Julio Xoxocotla is a bartender from New York City. He’s the Head Bartender & Partner at The Lions Bar & Grill in East Village, NY. He has a special passion for agave distillates, Mexican Spirits & running. His drink, the Agave Mirage, was recently crowned the winner at the 1800 Most Awarded Ranch Water Competition.
Jorge Centeno grew up in Central Mexico, where he worked in the vegetable trade and studied engineering, before moving to Chicago. There, he entered hospitality and managed restaurants. As he took up bartending, he became enamored with liquor and cocktail-making, drawing on his passion for gardening to inspire some of his creations. He runs the beverage program for the English-inspired Deer Path Inn, where he creates stunning cocktails and mocktails served in unconventional vessels (like lightbulbs), and develops hands-on mixology programming for the Inn’s guests.
Jairo Taveras has made a name for himself in the NYC bar scene, bringing a unique touch inspired by his Dominican roots and urban upbringing. Whether behind the bar or curating new drink experiences, he is dedicated to elevating cocktail culture one pour at a time. Currently travels the country as an ambassador for Mijenta Tequila.

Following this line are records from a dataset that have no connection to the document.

(* ===== verification/SignalScheduler.v ===== *)
(** * The signal scheduler ([_daq_core/signal_scheduler.py])

    The frequency-hopping state machine that [hw_controller] ticks once per
    frame, schedule-state persistence, and the INI and JSON parsers.  The
    database is an interface ([ScheduleStore]); a Python float duration is
    exact. *)
From S2P Require Import Prelude PyStruct PyText PyJson IQHeader.
From Stdlib Require Import Ascii.

Module Sig.

(** What the optional database offers: [put] may raise, [get] returns the raw
    value, which may or may not hold a JSON document. *)
Inductive raw := RawJson (j : json) | RawGarbage.

Class ScheduleStore (D : Type) := {
  put_schedule_state : D -> json -> res D;
  get_schedule_state : D -> res (option raw) }.

(** The law the scheduler relies on when it resumes after a restart. *)
Class ScheduleStoreOk (D : Type) `{ScheduleStore D} :=
  get_put : forall d j d',
    put_schedule_state d j = Ok d' -> get_schedule_state d' = Ok (Some (RawJson j)).

(** ** Data *)
Record entry := Entry {
  frequency : Z;
  gains : json;                     (* list of tenths of dB, or None *)
  dwell_frames : Z;
  require_cal : json;
  dwell_time_sec : option pynum }.

Record schedule := Schedule {
  name : json;
  entries : list entry;
  repeat_mode : json;
  active : bool;
  current_index : nat;
  frames_at_current : Z }.

Inductive sstate := STATE_IDLE | STATE_DWELLING | STATE_WAITING_CAL.

#[export] Instance sstate_eq_dec : EqDecision sstate.
Proof. solve_decision. Defined.

Inductive command := FREQ (hz : Z) | GAIN (g : json).

Section Scheduler.
Context {D : Type} `{ScheduleStore D}.

Record t := mk {
  sample_rate : Z;
  cpi_size : Z;
  decimation_ratio : Z;
  db : option D;
  sched : option schedule;
  state : sstate;
  max_cal_wait_frames : Z;
  cal_wait_counter : Z;
  _pingpong_forward : bool;
  _pending_retune : bool }.

Definition init (sample_rate cpi_size decimation_ratio : Z) (db : option D) : t :=
  mk sample_rate cpi_size decimation_ratio db None STATE_IDLE 500 0 true false.

(** ** Record updates *)
Definition set_db (d : option D) (s : t) : t :=
  mk (sample_rate s) (cpi_size s) (decimation_ratio s) d (sched s) (state s)
     (max_cal_wait_frames s) (cal_wait_counter s) (_pingpong_forward s) (_pending_retune s).
Definition set_sched (c : option schedule) (s : t) : t :=
  mk (sample_rate s) (cpi_size s) (decimation_ratio s) (db s) c (state s)
     (max_cal_wait_frames s) (cal_wait_counter s) (_pingpong_forward s) (_pending_retune s).
Definition set_state (x : sstate) (s : t) : t :=
  mk (sample_rate s) (cpi_size s) (decimation_ratio s) (db s) (sched s) x
     (max_cal_wait_frames s) (cal_wait_counter s) (_pingpong_forward s) (_pending_retune s).
Definition set_cal_wait (n : Z) (s : t) : t :=
  mk (sample_rate s) (cpi_size s) (decimation_ratio s) (db s) (sched s) (state s)
     (max_cal_wait_frames s) n (_pingpong_forward s) (_pending_retune s).
Definition set_forward (b : bool) (s : t) : t :=
  mk (sample_rate s) (cpi_size s) (decimation_ratio s) (db s) (sched s) (state s)
     (max_cal_wait_frames s) (cal_wait_counter s) b (_pending_retune s).
Definition set_retune (b : bool) (s : t) : t :=
  mk (sample_rate s) (cpi_size s) (decimation_ratio s) (db s) (sched s) (state s)
     (max_cal_wait_frames s) (cal_wait_counter s) (_pingpong_forward s) b.

Definition set_active (b : bool) (c : schedule) : schedule :=
  Schedule (name c) (entries c) (repeat_mode c) b (current_index c) (frames_at_current c).
Definition set_index (i : nat) (c : schedule) : schedule :=
  Schedule (name c) (entries c) (repeat_mode c) (active c) i (frames_at_current c).
Definition set_frames (n : Z) (c : schedule) : schedule :=
  Schedule (name c) (entries c) (repeat_mode c) (active c) (current_index c) n.
Definition set_dwell (n : Z) (e : entry) : entry :=
  Entry (frequency e) (gains e) n (require_cal e) (dwell_time_sec e).

(** ** Operations *)

(** [max(1, int(round(float(seconds) / frame_time)))] *)
Definition frames_for_seconds (s : t) (seconds : pynum) : res Z :=
  if sample_rate s =? 0 then Raise ZeroDivisionError
  else if cpi_size s * decimation_ratio s =? 0 then Raise ZeroDivisionError
  else
    let frame_time := (inject_Z (cpi_size s * decimation_ratio s) / inject_Z (sample_rate s))%Q in
    match seconds with
    | NaN => Raise ValueError
    | PInf | NInf => Raise OverflowError
    | Fin q => Ok (Z.max 1 (Qround_even (q / frame_time)))
    end.

Definition _persist_state (s : t) : t :=
  match db s with
  | None => s
  | Some d =>
      let doc := match sched s with
        | None => JObj [("name", JNull); ("current_index", JInt 0); ("active", JBool false)]
        | Some c => JObj [("name", name c); ("current_index", JInt (Z.of_nat (current_index c)));
                          ("active", JBool (active c))]
        end in
      match put_schedule_state d doc with
      | Ok d' => set_db (Some d') s
      | Raise _ => s                       (* logged *)
      end
  end.

(** [isinstance(idx, int) and 0 <= idx < n] ([True] and [False] are ints). *)
Definition index_in (idx : json) (n : nat) : option nat :=
  match match idx with JInt z => Some z | JBool b => Some (if b then 1 else 0) | _ => None end with
  | Some z => if (0 <=? z) && (z <? Z.of_nat n) then Some (Z.to_nat z) else None
  | None => None
  end.

Definition _restore_state (s : t) : t :=
  match db s, sched s with
  | Some d, Some c =>
      match get_schedule_state d with
      | Ok (Some (RawJson (JObj doc))) =>
          let idx := get_or "current_index" (JInt 0) doc in
          if py_eqb (get_null "name" doc) (name c) && truthy (get_or "active" (JBool false) doc)
          then match index_in idx (length (entries c)) with
               | Some i => set_retune true (set_sched (Some (set_index i c)) s)
               | None => s
               end
          else s
      | _ => s                             (* absent, or logged *)
      end
  | _, _ => s
  end.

Jon Schott has 20+ years of experience in the food and beverage industry. Schott became recognized as an innovator and successful restaurateur after opening The People’s Drug and King’s Ransom in historic Alexandria, VA. Currently a private beverage consultant and freelance bartender, Schott is well known for creating unique, award-winning drink programs and has received both local and national recognition. Most recently awarded Top Ten Bartenders in America at World Class National Finals where he was also awarded “Bartender’s Bartender.”
Haleigh and Cody Brown of the Home Bar Network curate unforgettable cocktail experiences across Atlanta and beyond. They specialize in bespoke cocktail menus expertly crafted with fresh-squeezed juices, house-made syrups, seasonal garnishes, and more. With world-class hospitality, seamless service, and a serious attention to detail, they bring elevated cocktails and unforgettable vibes to every event.
With over 15 years of hospitality experience, Tyler Forand began his career in a family-owned Italian restaurant before joining Hyatt’s F&B team in 2015. He has always had a keen interest in combining classic recipes with fresh ingredients and modern culinary trends, which has guided his work in opening multiple bars and restaurants and developing a wide range of seasonal and specialty menus.